In 1861, Frederick Douglass commented on the many African Americans in the Confederate army who, at the time, were serving as cooks, servants, laborers and soldiers. In our times, neo-Confederates cite Douglass’s comments in an effort to insinuate that African Americans willingly fought for the principles of the Confederacy. However, it is a stretch of logic to think that slaves would risk life and limb fighting to remain enslaved.

According to an enslaved man named John Parker who fought for the Confederacy at Bull Run, slave owners often forced African American men to serve as Confederate soldiers. Although a freeman by the time the Civil War started, Shack was aware of the consequences that might have resulted in his refusal to serve in the Confederate army.

By the 1850s, Shack was “a first-class barbecue cook,” often preparing barbecue all over the Pittsylvania County region of Virginia. He was also a popular barbecue cook among North Carolinians, as they, too, often called on him to come to their state to cook old Virginia barbecue.

At the start of the Civil War, the commander of the Thirty-Eighth Virginia Regiment, Captain Jones, enlisted Shack to be the cook at his headquarters. Shortly thereafter, the regiment endured heavy fighting. Although he performed his cooking duties well, when the bullets started flying Shack dropped his cooking utensils and took up a musket. However, he would never fire it. Whenever he went to the battlefield, Shack went there to save lives, not to take them.

When Shack saw a man fall from a Minié ball or shrapnel, he would rush out in the rain of bullets, take up the wounded man and carry him to the rear. He cared for each man until he was transported to a field hospital.
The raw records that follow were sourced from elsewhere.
(* ===== verification/Scheduler.v ===== *)
(** * Scheduled notifications

    [SchedulerService] of [src/modules/notify/scheduler.service.ts]: the
    creation, listing and cancelling of schedules, the cron job that runs the
    overdue ones, and the computation of the next run from a cron expression.
    A row goes from PENDING to RUNNING, and from there to COMPLETED, to FAILED,
    or back to PENDING with a later run. *)

From Stdlib Require Import Ascii String.
From S2P Require Import Prelude Schema External Memory Frame Regex.

Open Scope string_scope.
Open Scope list_scope.
Open Scope Z_scope.

(** ** Cron expressions *)

(** [s.trim()] on the left. *)
Fixpoint trim_start (s : string) : string :=
  match s with
  | String c s' => if is_space c then trim_start s' else s
  | EmptyString => s
  end.

(** [s.trim().split(/\s+/)], for [s] already trimmed on the left: the words,
    with one empty word for an empty text. *)
Fixpoint split_spaces (s : string) (word : string) : list string :=
  match s with
  | EmptyString => [word]
  | String c s' =>
      if is_space c then
        match trim_start s' with
        | EmptyString => [word]
        | _ => match split_spaces s' "" with
               | "" :: ws => word :: ws
               | ws => word :: ws
               end
        end
      else split_spaces s' (word +:+ String c EmptyString)
  end.

Definition cron_parts (cronExpr : string) : list string :=
  split_spaces (trim_start cronExpr) "".

(** [parseInt(s, 10)]; [None] is NaN. *)
Fixpoint parse_digits (s : string) (acc : option Z) : option Z :=
  match s with
  | String c s' =>
      if is_digit c
      then parse_digits s' (Some (10 * default 0 acc + (Z.of_N (N_of_ascii c) - 48)))
      else acc
  | EmptyString => acc
  end.

Definition parseInt (s : string) : option Z :=
  match trim_start s with
  | String c s' =>
      if (c =? "-")%char then Z.opp <$> parse_digits s' None
      else if (c =? "+")%char then parse_digits s' None
      else parse_digits (String c s') None
  | EmptyString => None
  end.
Lemma fetches_fail (calls : list (string * Z)) s :
  Forall (λ c, is_ok (sk_pubkey sdk c.1) = false) calls →
  so_rpc (foldl (solana_run1 cfg sdk) s ((λ c, CFetch c.1 c.2) <$> calls)) =
    failures cfg calls.*2 (so_rpc s).
Proof.
  revert s. induction calls as [|[w t] calls IH]; intros s; [done |].
  intros [Hw H]%list.Forall_cons. cbn [fmap list_fmap foldl solana_run1 fst snd] in *. rewrite IH by done.
  rewrite fetch_spec. by destruct (sk_pubkey sdk w).
Qed.

(** An address that is not a public key counts as a failure of the endpoint:
    six of them, from any callers, switch the gateway to the fallback,
    although no endpoint was asked anything. *)
Theorem bad_addresses_trip_breaker fb (calls : list (string * Z)) : fallbackUrl cfg = Some fb → fb ≠ "" →
  length calls = 6%nat → Forall (λ c, is_ok (sk_pubkey sdk c.1) = false) calls →
  let s := solana_run cfg sdk ((λ c, CFetch c.1 c.2) <$> calls) in
  circuitBreakerOpen (so_rpc s) = true ∧ activeConnection (so_rpc s) = fb.
Proof.
  intros Hfb Hne Hlen Hbad. cbn zeta. unfold solana_run. rewrite fetches_fail by done.
  assert (truthy (fallbackUrl cfg) = true) as Ht by (apply truthy_Some; eauto).
  change (so_rpc (solana_init cfg)) with (rpc_init cfg).
  destruct calls as [|c1 [|c2 [|c3 [|c4 [|c5 [|c6 [|]]]]]]]; try discriminate Hlen. clear Hlen.
  destruct (failures_below cfg [c1.2; c2.2; c3.2; c4.2; c5.2] (rpc_init cfg)) as (Hc & Ho & _); [cbn; lia |].
  change (failures cfg [c1; c2; c3; c4; c5; c6].*2 (rpc_init cfg)) with
    (recordFailure cfg c6.2 (failures cfg [c1.2; c2.2; c3.2; c4.2; c5.2] (rpc_init cfg))).
  set (five := failures cfg [c1.2; c2.2; c3.2; c4.2; c5.2] (rpc_init cfg)) in *.
  cbn in Hc. unfold recordFailure. cbn. by rewrite Ht, Hc, Hfb.
Qed.

Lemma owners_spec l : match owners sdk l with
  | Ok os => Forall2 (λ d o, sk_base58 sdk d = Ok o) l os
  | Err _ => ∃ d, d ∈ l ∧ is_ok (sk_base58 sdk d) = false
  end.
Proof.
  induction l as [|d l IH]; cbn; [constructor |].
  destruct (sk_base58 sdk d) as [o |] eqn:E; [| exists d; rewrite E; set_solver].
  destruct (owners sdk l) as [os |]; [by constructor |]. destruct IH as (d' & ? & ?). set_solver.
Qed.
End solana_proofs.

(** ** Clusters, keys and storage *)

(** The cluster is named by the genesis hash when there is an answer, an
    unknown chain being devnet, and otherwise guessed from the URL. *)
Theorem cluster_detected url genesis :
  (getClusterType url genesis = Mainnet ↔
     genesis = Ok GENESIS_MAINNET ∨
     is_ok genesis = false ∧ includes (units "localhost") (units url) = false ∧
     includes (units "127.0.0.1") (units url) = false ∧ includes (units "devnet") (units url) = false) ∧
  (∀ g, genesis = Ok g → g ∉ [GENESIS_LOCAL; GENESIS_DEVNET; GENESIS_MAINNET] →
     getClusterType url genesis = Devnet).
Proof.
  assert (∀ g, Ok g = Ok GENESIS_MAINNET ∨ is_ok (Ok g) = false ∧ includes (units "localhost") (units url) = false ∧
     includes (units "127.0.0.1") (units url) = false ∧ includes (units "devnet") (units url) = false ↔
     g = GENESIS_MAINNET) as Hg.
  { intros g. split; [by intros [[= ->] | []] | intros ->; by left]. }
  assert (∀ g, g = GENESIS_LOCAL ∨ g = GENESIS_DEVNET → g ≠ GENESIS_MAINNET) as Hne by by intros g [-> | ->].
  unfold getClusterType. destruct genesis as [g | e].
  - rewrite Hg. split; [| intros g' [= <-]; rewrite !not_elem_of_cons; intros (?%String.eqb_neq & ?%String.eqb_neq & ?%String.eqb_neq & _)].
    + destruct (String.eqb_spec g GENESIS_LOCAL); [by split; [| intros ?%Hne; auto] |].
      destruct (String.eqb_spec g GENESIS_DEVNET); [by split; [| intros ?%Hne; auto] |].
      by destruct (String.eqb_spec g GENESIS_MAINNET).
    + by repeat match goal with H : String.eqb _ _ = false |- _ => rewrite H; clear H end.
  - split; [| done]. destruct (includes (units "localhost") (units url)); [cbn; intuition congruence |].
    destruct (includes (units "127.0.0.1") (units url)); [cbn; intuition congruence |].
    destruct (includes (units "devnet") (units url)); cbn; intuition congruence.
Qed.

(** In production the authority that renews a subscription on the chain is a
    fresh random key, whatever key is configured. *)
Theorem production_key_random devPath kmsKeyId read :
  getAuthorityKeypair (Some "production") devPath kmsKeyId read = RandomKey.
Proof. unfold getAuthorityKeypair. cbn. by destruct (truthy kmsKeyId). Qed.

(** A payload is stored once storage is configured, the balance covers its
    price (or its price was funded), and the upload answers in time; the
    receipt then has the id of the upload and the payload's own time and
    size. *)
Theorem stored_exactly irys encode p r : storeNotificationPayload irys encode p = Ok r ↔
  ∃ iy cost balance id, irys = Some iy ∧ iy_price iy (len (encode p)) = Ok cost ∧ iy_balance iy = Ok balance ∧
    (cost ≤ balance ∨ iy_fund iy cost = Ok ()) ∧
    iy_upload iy (encode p) (storage_tags p) = Some (Ok id) ∧
    r = {| sr_arweaveId := id; sr_arweaveUrl := "https://arweave.net/" +:+ id;
           sr_timestamp := np_timestamp p; sr_size := len (encode p) |}.
Proof.
  unfold storeNotificationPayload, ensureFunded. split.
  - destruct irys as [iy |]; [| done].
    destruct (iy_price iy _) as [cost |] eqn:Ec; [| done].
    destruct (iy_balance iy) as [balance |] eqn:Eb; [| done].
    destruct (Z.ltb_spec balance cost); [destruct (iy_fund iy cost) as [[] |] eqn:Ef; [| done] |];
      (destruct (iy_upload iy _ _) as [[id |] |] eqn:Eu; [| done..]); intros [= <-];
      exists iy, cost, balance, id; split_and!; auto.
  - intros (iy & cost & balance & id & -> & Hc & Hb & Hf & Hu & ->). rewrite Hc, Hb.
    destruct (Z.ltb_spec balance cost); [destruct Hf as [| ->]; [lia |] |]; by rewrite Hu.
Qed.

(** Storage is enabled exactly when there is a secret; a secret that can not be
    decoded, or a node that does not answer, makes the start of the module
    reject. *)
Theorem storage_enabled decode new ready secret network helius :
  match init_storage decode new ready secret network helius with
  | Ok irys => isEnabled irys = truthy secret
  | Err _ => truthy secret = true ∧
      ∀ key irys, decode (default "" secret) = Ok key →
        new {| is_network := default "devnet" network; is_token := "solana"; is_key := key;
               is_providerUrl := default "https://api.devnet.solana.com" helius |} = Ok irys →
        is_ok (ready irys) = false
  end.
Proof.
  unfold init_storage. destruct (truthy secret); cbn; [| done].
  destruct (decode (default "" secret)) as [key|e]; [| by split].
  destruct (new _) as [irys|e] eqn:En.
  - destruct (ready irys) eqn:Er; [done |]. split; [done |].
    intros key' irys' [= <-] Hn. rewrite En in Hn. injection Hn as <-. by rewrite Er.
  - split; [done |]. intros key' irys' [= <-] Hn. by rewrite En in Hn.
Qed.

(** The address of a wallet on the devnet is the one [deriveIdentityPda] gives
    for the program of the devnet, or for the main program when none is
    configured; a bad key or program, and no program at all, give no address
    where that one rejects or takes a default.  The client exists exactly
    when there is a program and it can be constructed. *)
Theorem devnet_address sdk new s wallet :
  (deriveDevnetPda sdk s wallet = match devnet_program s with
     | Some p => if (p =? "")%string then None else
         match deriveIdentityPda sdk (Some p) wallet with Ok a => Some a | Err _ => None end
     | None => None
     end) ∧
  (sx_useDevnet (getSandboxConfig (initDevnetClient new s) s) = true ↔
     ∃ p, devnet_program s = Some p ∧ p ≠ "" ∧ is_ok (new (devnet_url s) p) = true).
Proof.
  split.
  - unfold deriveDevnetPda, deriveIdentityPda. destruct (devnet_program s) as [[| c p] |]; cbn; try done.
    destruct (sk_pubkey sdk wallet), (sk_pubkey sdk _); cbn; try done.
  - unfold getSandboxConfig, initDevnetClient. cbn. rewrite bool_decide_eq_true.
    destruct (devnet_program s) as [[| c p] |]; cbn.
    + split; [done |]. by intros (? & [= <-] & ? & _).
    + destruct (new _ _) eqn:En; split; try done; [intros _; exists (String c p); by rewrite En |].
      intros (? & [= <-] & _ & H). by rewrite En in H.
    + split; [done |]. by intros (? & ? & _).
Qed.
Witnesses say that Shack never once dropped his musket in spite of dodging bullets and artillery fire as he carried wounded man after wounded man to safety.

Shack endured the entire war by saving, cooking for and caring for wounded men. When there was a break from fighting, he joined other soldiers in target practice and did “as good shooting on the firing line as any man in the old Thirty-eighth Virginia Regiment.” At Appomattox, Shack joined the line with all the other soldiers and wept as he surrendered his musket. However, unlike the other soldiers, Shack was probably shedding tears of joy because he knew that the South’s defeat meant the end of slavery.

During Reconstruction, Shack became a farmer while continuing to cook barbecue. However, on the day that officials tried to rob him of his right to vote as a citizen and veteran of the Civil War, there just so happened to be several other Confederate veterans there who had also come to register to
vote. About a dozen of them recognized Shack. Upon hearing that officials had turned Shack away, they were incensed. One of the men rushed up to the clerk with tears in his eyes demanding that he register Shack to vote, declaring, “By thunder, he shall register as a Confederate soldier, for no braver one followed old Mars’ Bob…from Bethel to Appomattox.”

Surrendering to the demands of the angry crowd, the clerks registered Shack as a voter with no further questions asked.